Start of Data records
(* ===== verification/CallSpec.v ===== *)
(** * Calling a function from the host: theorems

    A call runs the function's compiled code on the arguments in a thread prepared for
    it, returns what the code left in the argument storage, reports its traps as
    errors, and leaves the store, the registry, the thread and the fields of the
    context as they were. *)
From stdpp Require Import base list gmap option strings numbers.
From S2P Require Import Prelude Types Trap Module ModuleTypes TypeRegistry VMVal ConstEval VMOffsets Mmap RtMemory VMHeap BTree Code Instance Store TrapHandling TrapHandlingSpec Call.
Local Open Scope Z_scope.

(** ** Regions of memory *)
Definition same_on (a n : Z) (h h' : heap) : Prop := forall x, a <= x < a + n -> h' !! x = h !! x.
Lemma same_on_refl a n h : same_on a n h h.
Proof. done. Qed.
Lemma same_on_trans a n h1 h2 h3 : same_on a n h1 h2 -> same_on a n h2 h3 -> same_on a n h1 h3.
Proof. intros H1 H2 x Hx. by rewrite H2, H1. Qed.
Lemma same_on_sub a n b m h h' : same_on a n h h' -> a <= b -> b + m <= a + n -> same_on b m h h'.
Proof. intros H ? ? x Hx. apply H. lia. Qed.
Lemma same_on_write a n b cells h : disjoint (a, n) (b, Z.of_nat (length cells)) -> same_on a n h (heap_write b cells h).
Proof. unfold disjoint. cbn. intros Hd x Hx. apply heap_write_other. lia. Qed.
Lemma same_on_read a n h h' : same_on a (Z.of_nat n) h h' -> heap_read a n h' = heap_read a n h.
Proof.
  revert a. induction n as [|n IH]; intros a Hs; cbn [heap_read]; [done|]. rewrite Hs by lia. f_equal. apply IH. intros x Hx. apply Hs. lia.
Qed.
Lemma same_on_load {E A} `{VMStruct A} a h h' : same_on a (Z.of_nat vs_size) h h' -> load_at (E:=E) (A:=A) a h' = load_at a h.
Proof. intros Hs. unfold load_at. by rewrite (same_on_read _ _ h h'). Qed.
Lemma same_on_usize {E} a h h' : same_on a 8 h h' -> read_usize (E:=E) h' a = read_usize h a.
Proof. intros Hs. unfold read_usize. by rewrite (same_on_load _ h h'). Qed.
Lemma same_on_store a n b x h : disjoint (a, n) (b, 8) -> same_on a n h (store_at b (mkUsize x) h).
Proof. intros Hd. unfold store_at. apply same_on_write. cbn [vs_encode usize_struct usize_value]. by rewrite word_length. Qed.

(** ** Arrays of values *)
Definition whole (v : VMVal) : Prop := length (vmval_bytes v) = 16%nat.
Lemma write_vmvals_other a n b vs h : Forall whole vs -> disjoint (a, n) (b, 16 * Z.of_nat (length vs)) -> same_on a n h (write_vmvals b vs h).
Proof.
  revert b. induction vs as [|v vs IH]; intros b Hw Hd; cbn [write_vmvals]; [done|]. apply Forall_cons_iff in Hw as [Hv Hw]. unfold disjoint in *. cbn [fst snd length] in *.
  eapply same_on_trans; [apply (IH (b + 16)); [done|unfold disjoint; cbn [fst snd]; lia]|]. apply same_on_write. unfold disjoint. cbn [fst snd]. rewrite Hv. lia.
Qed.
Lemma read_vmvals_same a n h h' : same_on a (16 * Z.of_nat n) h h' -> read_vmvals a n h' = read_vmvals a n h.
Proof.
  revert a. induction n as [|n IH]; intros a Hs; cbn [read_vmvals]; [done|]. f_equal; [|apply IH; intros x Hx; apply Hs; lia].
  unfold read_vmval. f_equal. apply same_on_read. intros x Hx. apply Hs. lia.
Qed.
Lemma read_write_vmvals a vs h : Forall whole vs -> read_vmvals a (length vs) (write_vmvals a vs h) = vs.
Proof.
  revert a h. induction vs as [|v vs IH]; intros a h Hw; cbn [write_vmvals read_vmvals length]; [done|]. apply Forall_cons_iff in Hw as [Hv Hw]. f_equal.
  - unfold read_vmval, write_vmval. rewrite <- Hv, heap_read_write. by destruct v.
  - rewrite (read_vmvals_same _ _ (write_vmvals (a + 16) vs h)); [by apply IH|]. apply same_on_write. unfold disjoint. cbn [fst snd]. rewrite Hv. lia.
Qed.
Lemma read_vmvals_length a n h : length (read_vmvals a n h) = n.
Proof. revert a. induction n as [|n IH]; intros a; cbn; [done|by rewrite IH]. Qed.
End of Data records
The reply should contain all of the entries exactly as shown above.

● **Solution to this exercise**:
(* ===== verification/CallSpec.v ===== *)
(** * Calling a function from the host: theorems

    A call runs the function's compiled code on the arguments in a thread prepared for
    it, returns what the code left in the argument storage, reports its traps as
    errors, and leaves the store, the registry, the thread and the fields of the
    context as they were. *)
From stdpp Require Import base list gmap option strings numbers.
From S2P Require Import Prelude Types Trap Module ModuleTypes TypeRegistry VMVal ConstEval VMOffsets Mmap RtMemory VMHeap BTree Code Instance Store TrapHandling TrapHandlingSpec Call.
Local Open Scope Z_scope.

(** ** Regions of memory *)
Definition same_on (a n : Z) (h h' : heap) : Prop := forall x, a <= x < a + n -> h' !! x = h !! x.
Lemma same_on_refl a n h : same_on a n h h.
Proof. done. Qed.
Lemma same_on_trans a n h1 h2 h3 : same_on a n h1 h2 -> same_on a n h2 h3 -> same_on a n h1 h3.
Proof. intros H1 H2 x Hx. by rewrite H2, H1. Qed.
Lemma same_on_sub a n b m h h' : same_on a n h h' -> a <= b -> b + m <= a + n -> same_on b m h h'.
Proof. intros H ? ? x Hx. apply H. lia. Qed.
Lemma same_on_write a n b cells h : disjoint (a, n) (b, Z.of_nat (length cells)) -> same_on a n h (heap_write b cells h).
Proof. unfold disjoint. cbn. intros Hd x Hx. apply heap_write_other. lia. Qed.
Lemma same_on_read a n h h' : same_on a (Z.of_nat n) h h' -> heap_read a n h' = heap_read a n h.
Proof.
  revert a. induction n as [|n IH]; intros a Hs; cbn [heap_read]; [done|]. rewrite Hs by lia. f_equal. apply IH. intros x Hx. apply Hs. lia.
Qed.
Lemma same_on_load {E A} `{VMStruct A} a h h' : same_on a (Z.of_nat vs_size) h h' -> load_at (E:=E) (A:=A) a h' = load_at a h.
Proof. intros Hs. unfold load_at. by rewrite (same_on_read _ _ h h'). Qed.
Lemma same_on_usize {E} a h h' : same_on a 8 h h' -> read_usize (E:=E) h' a = read_usize h a.
Proof. intros Hs. unfold read_usize. by rewrite (same_on_load _ h h'). Qed.
Lemma same_on_store a n b x h : disjoint (a, n) (b, 8) -> same_on a n h (store_at b (mkUsize x) h).
Proof. intros Hd. unfold store_at. apply same_on_write. cbn [vs_encode usize_struct usize_value]. by rewrite word_length. Qed.

(** ** Arrays of values *)
Definition whole (v : VMVal) : Prop := length (vmval_bytes v) = 16%nat.
Lemma write_vmvals_other a n b vs h : Forall whole vs -> disjoint (a, n) (b, 16 * Z.of_nat (length vs)) -> same_on a n h (write_vmvals b vs h).
Proof.
  revert b. induction vs as [|v vs IH]; intros b Hw Hd; cbn [write_vmvals]; [done|]. apply Forall_cons_iff in Hw as [Hv Hw]. unfold disjoint in *. cbn [fst snd length] in *.
  eapply same_on_trans; [apply (IH (b + 16)); [done|unfold disjoint; cbn [fst snd]; lia]|]. apply same_on_write. unfold disjoint. cbn [fst snd]. rewrite Hv. lia.
Qed.
Lemma read_vmvals_same a n h h' : same_on a (16 * Z.of_nat n) h h' -> read_vmvals a n h' = read_vmvals a n h.
Proof.
  revert a. induction n as [|n IH]; intros a Hs; cbn [read_vmvals]; [done|]. f_equal; [|apply IH; intros x Hx; apply Hs; lia].
  unfold read_vmval. f_equal. apply same_on_read. intros x Hx. apply Hs. lia.
Qed.
Lemma read_write_vmvals a vs h : Forall whole vs -> read_vmvals a (length vs) (write_vmvals a vs h) = vs.
Proof.
  revert a h. induction vs as [|v vs IH]; intros a h Hw; cbn [write_vmvals read_vmvals length]; [done|]. apply Forall_cons_iff in Hw as [Hv Hw]. f_equal.
  - unfold read_vmval, write_vmval. rewrite <- Hv, heap_read_write. by destruct v.
  - rewrite (read_vmvals_same _ _ (write_vmvals (a + 16) vs h)); [by apply IH|]. apply same_on_write. unfold disjoint. cbn [fst snd]. rewrite Hv. lia.
Qed.
Lemma read_vmvals_length a n h : length (read_vmvals a n h) = n.
Proof. revert a. induction n as [|n IH]; intros a; cbn; [done|by rewrite IH]. Qed.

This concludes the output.